Why we should adopt biotechnology for food security

Researchers from The University of Western Australia’s Institute of Agriculture are concerned that the worldwide adoption of biotechnology to improve crop production has stalled.

The UWA Institute of Agriculture Associate Director Professor Wallace Cowling and Adjunct Professor Ashwani Pareek from Jawaharlal Nehru University in India are members of an international group of economists, plant breeders and basic plant scientists that has proposed a roadmap for future progress on the use of biotechnology to improve food security.

The group’s opinion article ‘Gaining acceptance of novel plant breeding technologies’ was published in a special 25-year anniversary issue of Trends in Plant Science on plant breeding.

The article explained that climate change had significant and urgent risks for global food security, and that future crop production would be placed under increasing stress and reduced inputs.

Although gene editing has been proven to be a rapid and precise way to improve crop resilience, Professor Cowling said scientists were yet to convince the public of the value of adopting available plant breeding technologies.

“As scientists, we recognise the potential of new biotechnology such as CRISPR/Cas9 gene editing to improve crop resilience to global warming and drought caused by climate change,” he said.

“Future crops must have higher and more sustainable yields across a wider range of environmental variables and use less resources, particularly water and nutrients such as nitrogen and phosphorus, while having a minimal impact on the environment.”

Despite their enormous potential, new technologies have not been embraced by society and governments, and the adoption of biotechnology in crop production is stalling.

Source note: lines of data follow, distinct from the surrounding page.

(* ===== verification/StdioSpec.v ===== *)
(** * What formatted output produces

    [__vprintf] gives its output function a text that does not depend on what
    the function does with it; [vsnprintf] stores as much of that text as fits.
    An integer conversion prints a numeral that denotes its argument. *)

From Stdlib Require Import String Ascii.
From S2P Require Import Prelude.
From S2P Require Import Mem.
From S2P Require Import CString.
From S2P Require Import CStdlib.
From S2P Require Import Stdio.
Local Open Scope Z_scope.

Module StdioSpec.
Import Mem Stdio.

(** ** The text *)

(** An output function that collects the characters. *)
Abbreviation collected := (mem * list Z)%type.
Definition collect (c : Z) : M collected unit := modify (fun s => (s.1, s.2 ++ [c])).

Definition text (fmt args : list Z) (m : mem) : res (list Z) :=
  match __vprintf fst collect fmt args (m, []) with Ok (_, s) => Ok s.2 | Err e => Err e end.

Create HintDb emits.

Section emits.
Context {S : Type} (gm : S -> mem) (out : Z -> M S unit).
Context (Hout : forall c s s', out c s = Ok (tt, s') -> gm s' = gm s).

Lemma put_all_mem t s s' : put_all out t s = Ok (tt, s') -> gm s' = gm s.
Proof.
  revert s. induction t as [|c t IH]; intros s; cbn [put_all]; [by intros [= <-]|]. unfold bind. destruct (out c s) as [[[] s1]|] eqn:E; [|done].
  intros ->%IH. by eapply Hout.
Qed.

Lemma put_all_app t1 t2 s : put_all out (t1 ++ t2) s = (do! put_all out t1 in put_all out t2) s.
Proof.
  revert s. induction t1 as [|c t1 IH]; intros s; cbn [put_all app]; [done|]. unfold bind in *. destruct (out c s) as [[[] s1]|]; [|done]. apply IH.
Qed.

(** [mc] collects a text, and [ms] puts out the same text. *)
Definition emits {A} (mc : M collected A) (ms : M S A) : Prop :=
  forall s t0 a st, mc (gm s, t0) = Ok (a, st) -> exists t, st = (gm s, t0 ++ t) /\ ms s = (do! put_all out t in ret a) s.

Lemma emits_ret {A} (a : A) : emits (ret a) (ret a).
Proof. intros s t0 b st [= <- <-]. exists []. by rewrite app_nil_r. Qed.

Lemma emits_fail {A} e (ms : M S A) : emits (fail e) ms.
Proof. by intros s t0 b st. Qed.

Lemma emits_bind {A B} mc ms (kc : A -> M collected B) ks : emits mc ms -> (forall a, emits (kc a) (ks a)) -> emits (bind mc kc) (bind ms ks).
Proof.
  intros Hm Hk s t0 b st. unfold bind at 1. destruct (mc (gm s, t0)) as [[a st1]|] eqn:E; [|done].
  destruct (Hm _ _ _ _ E) as (t1&->&Es). intros Ek. unfold bind at 1. rewrite Es. unfold bind at 1.
  destruct (put_all out t1 s) as [[[] s1]|e] eqn:Ep.
  - cbn [ret]. pose proof (put_all_mem _ _ _ Ep) as Em. rewrite <- Em in Ek. destruct (Hk a _ _ _ _ Ek) as (t2&->&Es2). exists (t1 ++ t2).
    rewrite Em, app_assoc. split; [done|]. rewrite Es2. unfold bind. rewrite put_all_app. unfold bind. by rewrite Ep.
  - destruct (Hk a s _ _ _ Ek) as (t2&->&_). exists (t1 ++ t2). rewrite app_assoc. split; [done|]. unfold bind. rewrite put_all_app. unfold bind. by rewrite Ep.
Qed.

According to the International Service for the Acquisition of Agri-biotech Applications, the global adoption of biotech crops has not risen since 2017 when it reached 190 million hectares.

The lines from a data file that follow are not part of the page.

(** ** The arguments *)

Lemma pushed_tail m esp w ws : pushed m esp (w :: ws) -> pushed m (esp + 4) ws.
Proof. intros Hp i x Hi. replace (esp + 4 + 4 * Z.of_nat i) with (esp + 4 * Z.of_nat (S i)) by lia. by apply Hp. Qed.

Lemma pushed_head m esp w ws : pushed m esp (w :: ws) -> word_at m esp w.
Proof. intros Hp. specialize (Hp 0%nat w eq_refl). by rewrite Z.add_0_r in Hp. Qed.

Lemma pushed_mapped m ws : forall esp, pushed m esp ws -> mapped m esp (4 * zlen ws).
Proof.
  induction ws as [|w ws IH]; intros esp Hp q Hq; [simpl in Hq; lia|]. destruct (decide (q < esp + 4)).
  - eapply word_at_mapped; [by eapply pushed_head|lia].
  - apply (IH (esp + 4)); [by eapply pushed_tail|simpl in Hq; lia].
Qed.

Section args.
Context s (Hm : umem_ok (umem s)).

Lemma args_loop_eq ws : forall esp w0, pushed (umem s) esp (w0 :: ws) -> args_loop cur (length ws) esp s = Ok (Go ws, s).
Proof.
  induction ws as [|w ws IH]; intros esp w0 Hp; [done|]. cbn [args_loop length]. pose proof (pushed_head _ _ _ _ Hp) as Hw0.
  rewrite (xbind_go _ _ _ _ _ (validate_pointer_eq s Hm esp (word_at_mapped _ _ _ Hw0 esp ltac:(lia)))).
  apply pushed_tail in Hp. pose proof (pushed_head _ _ _ _ Hp) as Hw1.
  rewrite (proj1 (umem_small s Hm (esp + 4) (word_at_mapped _ _ _ Hw1 (esp + 4) ltac:(lia)))).
  rewrite (xbind_go _ _ _ _ _ (call_eq _ _ _ _ (on_mem_eq s _ _ (load32_eq _ _ _ Hw1)))).
  by rewrite (xbind_go _ _ _ _ _ (IH _ _ Hp)).
Qed.

Lemma retrive_args1_eq esp w0 ws n : pushed (umem s) esp (w0 :: ws) -> n = zlen ws -> 0 < n -> retrive_args1 cur esp n s = Ok (Go ws, s).
Proof.
  intros Hp -> Hn. unfold retrive_args1, validate_set_args. pose proof (pushed_tail _ _ _ _ Hp) as Ht%pushed_mapped.
  rewrite (proj1 (umem_small s Hm (esp + 4) (Ht (esp + 4) ltac:(lia)))).
  rewrite (xbind_go _ (fun _ => _) tt s s); [|apply (validate_range_eq s Hm); intros q Hq; apply Ht; lia].
  rewrite Nat2Z.id. by eapply args_loop_eq.
Qed.

Lemma load_num esp w ws : pushed (umem s) esp (w :: ws) ->
  validate_range cur 4 esp s = Ok (Go tt, s) /\ call (on_mem (load32 esp)) s = Ok (Go w, s).
Proof.
  intros Hp. split.
  - apply (validate_range_eq s Hm). intros q Hq. by eapply word_at_mapped; [eapply pushed_head|].
  - eapply call_eq, on_mem_eq, load32_eq, pushed_head, Hp.
Qed.
End args.

Section handler.
Context (process_execute : list Z -> M (kstate dev) Z) (process_wait : Z -> M (kstate dev) Z) (timer_msleep : Z -> M (kstate dev) unit).
Context s (esp : ptr) (Hm : umem_ok (umem s)).
Abbreviation handler := (syscall_handler cur process_execute process_wait timer_msleep esp).

(** The first steps of the handler, up to the call itself. *)
Ltac decode Hp :=
  destruct (load_num s Hm esp _ _ Hp) as [Hval Hnum];
  unfold syscall_handler; rewrite (xbind_go _ _ _ _ _ Hval), (xbind_go _ _ _ _ _ Hnum); cbv beta iota;
  erewrite xbind_go by (eapply (retrive_args1_eq s Hm esp _ _ _ Hp); [reflexivity|lia]); reflexivity.

Lemma handler_exec p : pushed (umem s) esp [2; p] -> handler s = sets_eax (exec cur process_execute p) s.
Proof. intros Hp. decode Hp. Qed.
Lemma handler_create p w : pushed (umem s) esp [4; p; w] -> handler s = sets_eax (create cur p w) s.
Proof. intros Hp. decode Hp. Qed.
Lemma handler_remove p : pushed (umem s) esp [5; p] -> handler s = sets_eax (remove cur p) s.
Proof. intros Hp. decode Hp. Qed.
Lemma handler_open p : pushed (umem s) esp [6; p] -> handler s = sets_eax (open cur p) s.
Proof. intros Hp. decode Hp. Qed.
Lemma handler_filesize w : pushed (umem s) esp [7; w] -> handler s = sets_eax (filesize (s32 w)) s.
Proof. intros Hp. decode Hp. Qed.
Lemma handler_read w p n : pushed (umem s) esp [8; w; p; n] -> handler s = sets_eax (read cur (s32 w) p n) s.
Proof. intros Hp. decode Hp. Qed.
Lemma handler_write w p n : pushed (umem s) esp [9; w; p; n] -> handler s = sets_eax (write cur (s32 w) p n) s.
Proof. intros Hp. decode Hp. Qed.
Lemma handler_seek w n : pushed (umem s) esp [10; w; n] -> handler s = keeps_eax (seek (s32 w) n) s.
Proof. intros Hp. decode Hp. Qed.
Lemma handler_tell w : pushed (umem s) esp [11; w] -> handler s = sets_eax (tell (s32 w)) s.
Proof. intros Hp. decode Hp. Qed.
Lemma handler_close w : pushed (umem s) esp [12; w] -> handler s = keeps_eax (close cur (s32 w)) s.
Proof. intros Hp. decode Hp. Qed.
Lemma handler_exit w : pushed (umem s) esp [1; w] -> handler s = exit cur (s32 w) s.
Proof. intros Hp. decode Hp. Qed.
End handler.

(** ** Descriptors *)

Lemma find_fd_spec fd l : (exists l1 f l2, l = l1 ++ (fd, f) :: l2 /\ find_fd fd l = f /\ fd ∉ l1.*1) \/ (fd ∉ l.*1 /\ find_fd fd l = NULL).
Proof.
  induction l as [|[n f] l IH]; [right; split; [apply not_elem_of_nil|done]|]. cbn [find_fd]. destruct (Z.eqb_spec n fd) as [->|Hne].
  - left. exists [], f, l. split_and!; [done|done|apply not_elem_of_nil].
  - destruct IH as [(l1&f'&l2&->&Hf&Hl)|[Hl Hf]].
    + left. exists ((n, f) :: l1), f', l2. split_and!; [done|done|]. cbn. apply not_elem_of_cons. done.
    + right. split; [|done]. cbn. apply not_elem_of_cons. done.
Qed.

Section calls.
Context s a (Hok : proc_ok s a) (Hsm : Z.of_nat (size (heap (files s))) + 8 < 2 ^ 30).
Abbreviation rm := (room (files s)).

Lemma file_of_cases fd : (file_of (view s a) fd = NULL /\ get_file fd s = Ok (NULL, s)) \/
  (exists l1 f l2, file_of (view s a) fd = f /\ get_file fd s = Ok (f, s) /\ f <> NULL /\ is_Some (a_open a !! f) /\
    2 <= fd < MAX_FDS /\ file_descriptors s = l1 ++ (fd, f) :: l2 /\ fd ∉ l1.*1).
Proof.
  unfold file_of, get_file. cbn [p_fds view]. destruct (Z.ltb_spec fd 2), (Z.leb_spec MAX_FDS fd); cbn [orb]; [by left..|].
  destruct (find_fd_spec fd (file_descriptors s)) as [(l1&f&l2&E&Ef&Hl)|[_ E]].
  - right. exists l1, f, l2. destruct (po_open _ _ Hok fd f) as [_ Hop]; [rewrite E; apply elem_of_app; right; by left|].
    split_and!; try done; try lia; [unfold gets; by rewrite Ef|]. by eapply abs_open_null; [apply Hok|].
  - left. split; [done|]. unfold gets. by rewrite E.
Qed.

(** A change of the file system that keeps the open files of the process. *)
Lemma proc_ok_fs fs' a' : abs fs' a' -> (forall n f, (n, f) ∈ file_descriptors s -> is_Some (a_open a' !! f)) -> proc_ok (set_files fs' s) a'.
Proof.
  intros Ha Hop. destruct Hok as [_ ? ? Hold ? ?]. split; try done. intros n f Hin. destruct (Hold n f Hin). split; [done|by eapply Hop].
Qed.

Definition post q (r : flow (option Z)) s' : Prop :=
  exists a', sys_spec rm (view s a) q r (view s' a') /\ match r with Go _ => proc_ok s' a' | _ => abs (files s') a' end.

Lemma umem_str p nm : str_at (umem s) p nm -> string_ok nm.
Proof.
  intros Hs. split.
  - revert p Hs. induction nm as [|c nm IH]; intros p Hs; [constructor|]. destruct Hs as (_&Hc&Hs). constructor; [done|by eapply IH].
  - apply str_at_fuel in Hs. destruct (po_mem _ _ Hok) as [_ Hz]. unfold fuel_of in Hs. lia.
Qed.

Lemma exit_post st : in_s 32 st -> xwp (A := option Z) (exit cur st) (fun r s' => post (QExit st) (Go r) s') (fun st' s' => post (QExit st) (match st' with Some n => Exited n | None => Off end) s') s.
Proof.
  intros Hst. eapply exit_ok; [exact Hok|exact Hst|]. intros s' (a'&d&Hd&Hc&Ha&Es). exists a'. split; [|done]. rewrite Es. by apply (YExit _ (view s a)).
Qed.

Lemma xwp_eq {A} (m : X dev A) x Q E t : m t = Ok (Go x, t) -> Q x t -> xwp m Q E t.
Proof. intros Em HQ. unfold xwp, wp. by rewrite Em. Qed.

Lemma sets_post q (m : X dev Z) : xwp m (fun v s' => post q (Go (Some (u32 v))) s') (fun _ _ => False) s -> wp (sets_eax m) (post q) s.
Proof. intros Hm. unfold sets_eax, xbind. apply wp_bind. eapply wp_mono; [exact Hm|]. by intros [v|st|] s' Hr. Qed.

Lemma keeps_post {A} q (m : X dev A) : xwp m (fun _ s' => post q (Go None) s') (fun _ _ => False) s -> wp (keeps_eax m) (post q) s.
Proof. intros Hm. unfold keeps_eax, xbind. apply wp_bind. eapply wp_mono; [exact Hm|]. by intros [v|st|] s' Hr. Qed.

Lemma wp_mem_eq {A} (m : M mem A) x Q (t : kstate dev) : m (umem t) = Ok (x, umem t) -> Q x t -> wp (on_mem m) Q t.
Proof. intros Em HQ. unfold wp. by rewrite (on_mem_eq t m x Em). Qed.

Lemma view_files fs' a' : view (set_files fs' s) a' = with_fs a' (view s a).
Proof. done. Qed.

Lemma u32_bool b : u32 (bool_z b) = bool_z b.
Proof. by destruct b. Qed.

Lemma create_post p nm w : str_at (umem s) p nm -> valid_name nm -> 0 <= s32 w -> s32 w + 511 < 2 ^ 31 ->
  wp (sets_eax (create cur p w)) (post (QCreate nm (s32 w))) s.
Proof.
  intros Hs Hnm Hw0 Hw. apply sets_post. apply xwp_bind. eapply xwp_eq; [by eapply validate_string_eq; [apply Hok|]|].
  apply xwp_call, wp_bind. eapply wp_mem_eq; [by apply string_at_eq|]. apply wp_bind, wp_zoom.
  pose proof (abs_run cur (Create nm (s32 w)) (files s) a (po_fs _ _ Hok) ltac:(done) Hsm) as Hr. cbn [run] in Hr. apply wp_bind in Hr.
  eapply wp_mono; [exact Hr|]. cbn beta. intros b fs' (a'&Hsp&Ha)%wp_ret. apply wp_ret. exists a'. split.
  - change (if b then 1 else 0) with (bool_z b). rewrite u32_bool, view_files. by apply YCreate.
  - apply proc_ok_fs; [done|]. intros n f Hin%(po_open _ _ Hok). inversion Hsp; subst; apply Hin.
Qed.

Lemma remove_post p nm : str_at (umem s) p nm -> wp (sets_eax (remove cur p)) (post (QRemove nm)) s.
Proof.
  intros Hs. apply sets_post, xwp_call, wp_bind. eapply wp_mem_eq; [by apply string_at_eq|]. apply wp_bind, wp_zoom.
  pose proof (abs_run cur (Remove nm) (files s) a (po_fs _ _ Hok) (umem_str p nm Hs) Hsm) as Hr. cbn [run] in Hr. apply wp_bind in Hr.
  eapply wp_mono; [exact Hr|]. cbn beta. intros b fs' (a'&Hsp&Ha)%wp_ret. apply wp_ret. exists a'. split.
  - change (if b then 1 else 0) with (bool_z b). rewrite u32_bool, view_files. by apply YRemove.
  - apply proc_ok_fs; [done|]. intros n f Hin%(po_open _ _ Hok). inversion Hsp; subst; apply Hin.
Qed.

“Future food security depends on accelerating crop genetic improvement using all sources of valuable genes – from biotechnology or from wild relatives of crop plants,” Professor Cowling said.

“Plant genes which help us combat climate change, such as heat or drought tolerance, may be designed through biotechnology as our knowledge improves.

“Our modelling suggests that we can keep pace with climate change and improve crop yields long into the future if valuable genes for heat tolerance are integrated into optimised plant breeding schemes.”

Corresponding author Professor Christine Foyer from the University of Birmingham in the UK said plant scientists must be advocates to gain public confidence in new and emerging technologies.

“It is essential that global regulations be harmonised so that new technology may contribute to future food security,” Professor Foyer said.

The paper was authored by Professor Sven Anders from the University of Alberta in Canada, and included co-authors Dr Kapuganti Jagadis Gupta from the National Institute of Plant Genome Research in India, and Dr Sneh L Singla-Pareek from the International Centre for Genetic Engineering and Biotechnology in India.